当の本人よりもイライラしているのではないだろうか…。

ヘレンの芋の皮むきのスピードが明らかに速くなってきている。



セシルから届いた手紙を見たとき、本当になんて身勝手な内容だろうと思った。こちらの都合などお構いないし。2年間なんの音沙汰もなかったくせに結婚式を迎えるにあたって手紙を寄越してくる。しかも、友人代表挨拶を任せたいだなんて。




「友人…かぁ」



思わずポツリと零れた言葉に、イレーナはハッとする。

そして同時に苦笑を浮かべた。


そんなイレーナを横目でヘレンはポンとその頭に手を置いた。



「ずっと片思いしてたんだもんね。そう簡単には諦められないか」



ヘレンの言葉にイレーナは小さく頷いた。




友人としてしか見れない。そう言われて婚約破棄されたでは無いか。

しかもあれから2年も経った。

セシルは田舎送りにされた自分に対して今まで1度も連絡を寄越した事は無かった。手紙を寄越して来たかと思えば、結婚の報告。

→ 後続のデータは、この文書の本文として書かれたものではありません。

Inductive other_step : receive_system → receive_system → Prop :=
  | other_claim y i params ops :
      params_ok params → claim_operation i (sy_operations y) = Ok ops →
      other_step y (with_claiming ((i, params) :: sy_claiming y) (with_state (with_operations ops (sy_state y)) y))
  | other_submit y i params before after code s :
      sy_claiming y = before ++ (i, params) :: after →
      lc_pending_operation_count (sy_lifecycle y) < umax 64 →
      submit_locked i params (sy_state y) = (code, s) →
      other_step y
        (with_event (match code with IREE_STATUS_OK => [ReceiveAdmitted i (rp_completion_callback params)] | _ => [] end)
           (with_claiming (before ++ after) (with_state s y)))
  | other_close y status pending s :
      close_locked status (sy_state y) = (pending, s) →
      other_step y (with_closers (pending :: sy_closers y) (with_state s y))
  | other_close_next y i before after next c s :
      sy_closers y = before ++ Some i :: after → close_next i (sy_state y) = (next, c, s) →
      other_step y
        (with_returning (c :: sy_returning y) (with_closers (before ++ next :: after) (with_state s y)))
  | other_return y before c after :
      sy_returning y = before ++ c :: after →
      other_step y
        (with_event [ReceiveReturned c] (with_ending (S (sy_ending y)) (with_returning (before ++ after) y)))
  | other_end y n :
      sy_ending y = S n →
      other_step y (move_lifecycle (iree_net_endpoint_lifecycle_end_operation (sy_lifecycle y)) (with_ending n y))
  | other_hold y :
      lc_pending_operation_count (sy_lifecycle y) < umax 64 →
      (iree_net_endpoint_lifecycle_try_begin_operation (sy_lifecycle y)).1 = true →
      other_step y
        (with_others (S (sy_others y))
           (with_state (with_lifecycle (iree_net_endpoint_lifecycle_try_begin_operation (sy_lifecycle y)).2 (sy_state y)) y))
  | other_unhold y n :
      sy_others y = S n →
      other_step y (move_lifecycle (iree_net_endpoint_lifecycle_end_operation (sy_lifecycle y)) (with_others n y))
  | other_activate y l :
      iree_net_endpoint_lifecycle_activate (sy_lifecycle y) = Ok l → other_step y (move_lifecycle (l, None) y)
  | other_rollback y :
      lc_state (sy_lifecycle y) = LIFECYCLE_STATE_ACTIVE → lc_pending_operation_count (sy_lifecycle y) = 0 →
      other_step y (move_lifecycle (iree_net_endpoint_lifecycle_rollback_activation (sy_lifecycle y), None) y)
  | other_request y callback b l b' :
      iree_net_endpoint_lifecycle_request_deactivation callback (sy_lifecycle y) b = Ok (l, b') →
      other_step y (move_lifecycle (l, None) y)
  | other_join y b started l b' :
      iree_net_endpoint_lifecycle_join_deactivation (sy_lifecycle y) b = (started, l, b') →
      other_step y (move_lifecycle (l, None) y)
  | other_drained y :
      lc_state (sy_lifecycle y) = LIFECYCLE_STATE_DRAINING → lc_owner_drain_complete (sy_lifecycle y) = false →
      other_step y (move_lifecycle (iree_net_endpoint_lifecycle_complete_deactivation (sy_lifecycle y)) y).

(** Bytes written at an offset of a destination. *)
Definition write_bytes (offset : nat) (bytes target : list Z) : list Z :=
  take offset target ++ bytes ++ drop (offset + length bytes) target.

Definition place (i : nat) (offset : nat) (bytes : list Z) (s : receive_state) : receive_state :=
  with_operations (alter (λ o, set_data (write_bytes offset bytes (ro_data o)) o) i (rs_operations s)) s.

(** The cursor owns one operation at a time. *)
Inductive cursor_step : receive_system → receive_system → Prop :=
  | cursor_match y prefix body_length r s :
      rq_active (sy_queue y) = None →
      iree_net_message_receive_queue_match prefix body_length (sy_state y) = (r, s) →
      cursor_step y (with_state s y)
  | cursor_place y i o offset bytes :
      rq_active (sy_queue y) = Some i → sy_operations y !! i = Some o →
      (offset + length bytes <= length (ro_data o))%nat →
      cursor_step y (with_state (place i offset bytes (sy_state y)) y)
  | cursor_complete y i status bytes c s :
      rq_active (sy_queue y) = Some i → complete_locked i status bytes (sy_state y) = (c, s) →
      cursor_step y (with_returning (c :: sy_returning y) (with_state s y)).

Definition receive_step (y y' : receive_system) : Prop := other_step y y' ∨ cursor_step y y'.

(** An endpoint is created with its queue; the operations are zero-initialized. *)
Definition receive_start (connection_barrier : bool) (n : nat) : receive_system :=
  let zero := mk_receive_operation 0 false None [] None (replicate (Z.to_nat IREE_NET_MESSAGE_RECEIVE_PREFIX_CAPACITY) 0) in
  mk_receive_system
    (mk_receive_state iree_net_message_receive_queue_initialize (replicate n zero)
       (iree_net_endpoint_lifecycle_initialize connection_barrier))
    [] [] [] 0 0 [].

Definition receive_reachable (y : receive_system) : Prop :=
  ∃ connection_barrier n, rtc receive_step (receive_start connection_barrier n) y.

そして友人代表挨拶を任せたいという内容ときた。


そんな男のどこが良いと言うんだ。



……そう思っていても、積み重ねられてきた長年の思いは……どうやらそう簡単には捨てる事が出来なかったらしい。



本当はもう未練なんて断ち切っていた筈だった。

けれど、こうして実際に結婚式の招待状が届いたという事実と【友人】という自分の立ち位置に……気づけばイレーナの瞳からは涙が流れていた。




「…よし! こうなったら見せつけてやろうよ」


「み、見せつけるって何を?」



突然立ち上がったかと思えば、イレーナの顔を覗き込み、ニッと白い歯を見せて笑うヘレン。


そしてヘレンの言葉の意図を汲み取れず首を傾げる。



「父ちゃんー! 私とイレーナ、先に休憩に入ってもいいー?」


「構わないよ。ゆっくり休んで来なさい」



ヘレンは畑を耕していた父親にそう声を掛けると、了承を得るなりイレーナの手をとる。



「よし、じゃあ行こっか!」


「ど、何処に!?」



ヘレンに手を引かれるまま、イレーナは駆け出した。